Here are different CIBIL Score Ranges.
NA/NH: If the borrowers have not taken any loan or not used the credit cards, then it indicates that they don’t have any credit history. Having no credit history means the borrowers will have a score of NA/NH which means it is either “not applicable” or no history”. The borrowers can think of taking a credit card for having a credit history and availing a product like a loan for credit in the future.
300-599: A score between the range of 300-599 is considered as a poor CIBIL score. With this credit score, there are more chances of getting a loan application rejected as the borrowers have a high risk of becoming a defaulter. Also, the borrowers who did not pay the loan EMI’s and credit card dues in time have a credit score between this range. It means you have been late in paying credit card bills or EMIs for loans. With a CIBIL score in this range, it will be difficult for you to get a loan or a credit card as you are at a high risk of turning into a defaulter.
550 – 649: If you have a score between the range of 550-649, then the chances of getting a loan approved are low. This range is considered a fair range, but only a few lenders would consider providing credit if they have a credit score in this range. The interest charged by the financial institutions may also be comparatively higher with this range. If the borrowers struggle to pay the credit card dues and loan repayments on time, then they may have a CIBIL score in this range.

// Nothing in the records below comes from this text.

(** X13. If the database refuses the first [i] connections and accepts the
    next one, with [i] below [max_retries], [wait_for_db] returns [True]
    after [i + 1] attempts and [i] sleeps of [delay_seconds]. *)
Theorem wait_for_db_connects max_retries delay_seconds connect i :
  0 <= delay_seconds -> Z.of_nat i < max_retries ->
  (forall j, (j < i)%nat -> connect j = Raise DatabaseError) ->
  connect i = Ok tt ->
  wait_for_db max_retries delay_seconds connect
  = {| returned := Ok true; attempts := S i; slept := Z.of_nat i * delay_seconds |}.
Proof.
  intros Hd Hi Hfail Hok. unfold wait_for_db.
  rewrite (wait_loop_connects i); simpl; try assumption; [reflexivity|lia].
Qed.

(** X14. If the database refuses every one of the first [max_retries]
    connections, [wait_for_db] raises its final exception after exactly
    [max_retries] attempts and as many sleeps; with [max_retries] at most 0
    it raises without a single attempt. *)
Theorem wait_for_db_gives_up max_retries delay_seconds connect :
  0 <= delay_seconds ->
  (forall j, Z.of_nat j < max_retries -> connect j = Raise DatabaseError) ->
  wait_for_db max_retries delay_seconds connect
  = {| returned := Raise OtherError; attempts := Z.to_nat max_retries;
       slept := Z.of_nat (Z.to_nat max_retries) * delay_seconds |}.
Proof.
  intros Hd Hfail. unfold wait_for_db.
  rewrite wait_loop_gives_up; simpl; [reflexivity|assumption|].
  intros j Hj. apply Hfail. lia.
Qed.

(** X15. Whatever the database does, [wait_for_db] calls [connect] at most
    [max_retries] times, and it returns only [True], and only when its
    last attempt connected after a run of [psycopg2.Error] refusals. *)
Theorem wait_for_db_sound max_retries delay_seconds connect :
  let w := wait_for_db max_retries delay_seconds connect in
  Z.of_nat (attempts w) <= Z.max 0 max_retries
  /\ forall b, returned w = Ok b ->
       b = true
       /\ exists i, attempts w = S i /\ Z.of_nat i < max_retries
                    /\ connect i = Ok tt
                    /\ forall j, (j < i)%nat -> connect j = Raise DatabaseError.
Proof.
  unfold wait_for_db.
  destruct (wait_loop_sound (Z.to_nat max_retries) connect delay_seconds 0 0)
    as [Hbound Hok].
  split; [simpl in Hbound; lia|].
  intros b Hb. destruct (Hok b Hb) as (-> & i & Hatt & Hi & Hconn & Hfail).
  split; [reflexivity|]. exists i. simpl in *. repeat split; [exact Hatt|lia|exact Hconn|exact Hfail].
Qed.

(** X16. [GET /health] always answers: healthy exactly when the connection
    is made and [SELECT 1] goes through, unhealthy with the error
    otherwise; the connection is closed whenever it was opened. *)
Theorem health_check_reports connect fault now :
  let '(h, events) := health_check connect fault now in
  health_timestamp h = now
  /\ (status h = "healthy" <-> (exists conn, connect = Ok conn) /\ fault = None)
  /\ (status h = "healthy" -> database h = "connected" /\ error h = None)
  /\ (status h <> "healthy" ->
      status h = "unhealthy" /\ database h = "disconnected" /\ is_Some (error h))
  /\ (events = [Opened; Closed] <-> exists conn, connect = Ok conn)
  /\ (events = [] <-> exists e, connect = Raise e).
Proof.
  unfold health_check, get_db_connection.
  destruct connect as [conn|e]; [destruct fault as [e|]|].
  - destruct e; simpl; repeat split; try discriminate; try tauto; eauto;
      intros [[? ?] ?] || intros [? ?]; discriminate.
  - simpl. repeat split; try discriminate; try tauto; eauto.
    intros [? ?]; discriminate.
  - destruct e; simpl; repeat split; try discriminate; try tauto; eauto;
      intros [[? ?] ?] || intros [? ?]; discriminate.
Qed.

(** X17. The statistics endpoints never let a [psycopg2.Error] out: a
    refused connection or a failed query is answered with status 500, and
    with the connection made and the query through they return the rows of
    the query.  The connection is closed exactly when it was opened. *)
Theorem stats_endpoints_contain_errors connect now fault :
  let '(o, events) := sentiment_stats connect now fault in
  let '(o', events') := sentiment_summary connect now fault in
  o <> Fail (Exn DatabaseError) /\ o' <> Fail (Exn DatabaseError)
  /\ ((connect = Raise DatabaseError
       \/ (exists conn, connect = Ok conn) /\ fault = Some DatabaseError) ->
      o = Fail (Http 500) /\ o' = Fail (Http 500))
  /\ (forall conn, connect = Ok conn -> fault = None ->
        o = Return (hourly (recent conn now))
        /\ o' = Return (summary_of (recent conn now)))
  /\ events = events'
  /\ (events = [Opened; Closed] <-> exists conn, connect = Ok conn)
  /\ (events = [] <-> exists e, connect = Raise e).
Proof.
  unfold sentiment_stats, sentiment_summary, get_db_connection,
    get_sentiment_stats, get_sentiment_summary, query.
  destruct connect as [conn|e]; [destruct fault as [e|]|]; try destruct e; simpl;
    repeat split; try discriminate; try congruence; eauto;
    try (intros [?|[[? ?] ?]]; discriminate);
    try (intros [? ?]; discriminate);
    try (intros ? ? ?; discriminate);
    try match goal with
        | Hc : _ \/ _ |- _ => destruct Hc as [Hc|[[? ?] Hc]]; discriminate
        end.
Qed.
(** * chapter_04/classification.py: indicator matrix, least squares,
      linear and quadratic discriminant classifiers

    The development follows the Python module function by function.

    Numbers.  numpy computes in binary64.  The embedding computes in an
    exact ordered field [F] (a [realFieldType]; the closed examples use
    [rat]), so rounding and overflow are not represented.  What numpy does
    at a zero divisor is represented: [0.0 / 0] is NaN and raises nothing,
    see [nanable] below.  [np.log] is a parameter [ln] of the development.

    Tables.  A pandas Series of labels is a sequence (or a tuple when its
    length is shared with a feature matrix), a feature DataFrame is a matrix
    ['M[F]_(n, p)] whose row [i] is observation [i], and a DataFrame that is
    built column by column under label keys is a sequence of named columns.
    Row and column counts that numpy and pandas compare at run time are
    types here, so a shape mismatch cannot be written.  A training table
    without rows goes through the same definitions as any other; what
    pandas' groupby does with it is not modelled apart, and the statements
    that need a class assume n > 0. *)

From HB Require Import structures.
From mathcomp Require Import boot order algebra.

Set Implicit Arguments.
Unset Strict Implicit.
Unset Printing Implicit Defensive.

Import Order.TTheory GRing.Theory Num.Theory.
Local Open Scope ring_scope.

(** ** Outcomes of a Python call *)

Inductive pyexn : Type := LinAlgError | KeyError | ValueError.

Inductive pyresult (A : Type) : Type :=
  | Returns (a : A)
  | Raises (e : pyexn).

Arguments Returns {A} a.
Arguments Raises {A} e.

Definition bind (A B : Type) (r : pyresult A) (k : A -> pyresult B) :
  pyresult B :=
  match r with
  | Returns a => k a
  | Raises e => Raises e
  end.

Notation "x <- r ;; k" := (bind r (fun x => k))
  (at level 100, r at next level, right associativity).

Definition raises (A : Type) (r : pyresult A) : bool :=
  if r is Raises _ then true else false.

Fixpoint mapM (A B : Type) (f : A -> pyresult B) (s : seq A) :
  pyresult (seq B) :=
  match s with
  | [::] => Returns [::]
  | x :: s' => y <- f x ;; ys <- mapM f s' ;; Returns (y :: ys)
  end.

(** A float, or an array of floats, is either finite, and then followed
    exactly, or NaN: for an array, NaN in every entry, which is what
    dividing an all-zero array by zero gives and what every later numpy
    operation on such an array keeps.  A label is NaN when pandas has no
    label to give. *)
Inductive nanable (A : Type) : Type :=
  | Val (a : A)
  | NaN.

Arguments Val {A} a.
Arguments NaN {A}.

Definition nanable_to_option (A : Type) (x : nanable A) : option A :=
  if x is Val a then Some a else None.

Definition option_to_nanable (A : Type) (x : option A) : nanable A :=
  if x is Some a then Val a else NaN.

650 – 749: The credit score between this range is considered as a good score. The financial institutions consider this score as a good indicator of credit behavior and may approve the loan application quickly. However, banks may still charge a high-interest rate on the loans.
750 – 900: The score in this range is considered as an excellent CIBIL score. If the borrowers have paid all the credit card dues and loans on time, they have a credit score between the range of 750-900. The chances of getting a loan approved at best interest rates are higher if the credit score is between this range.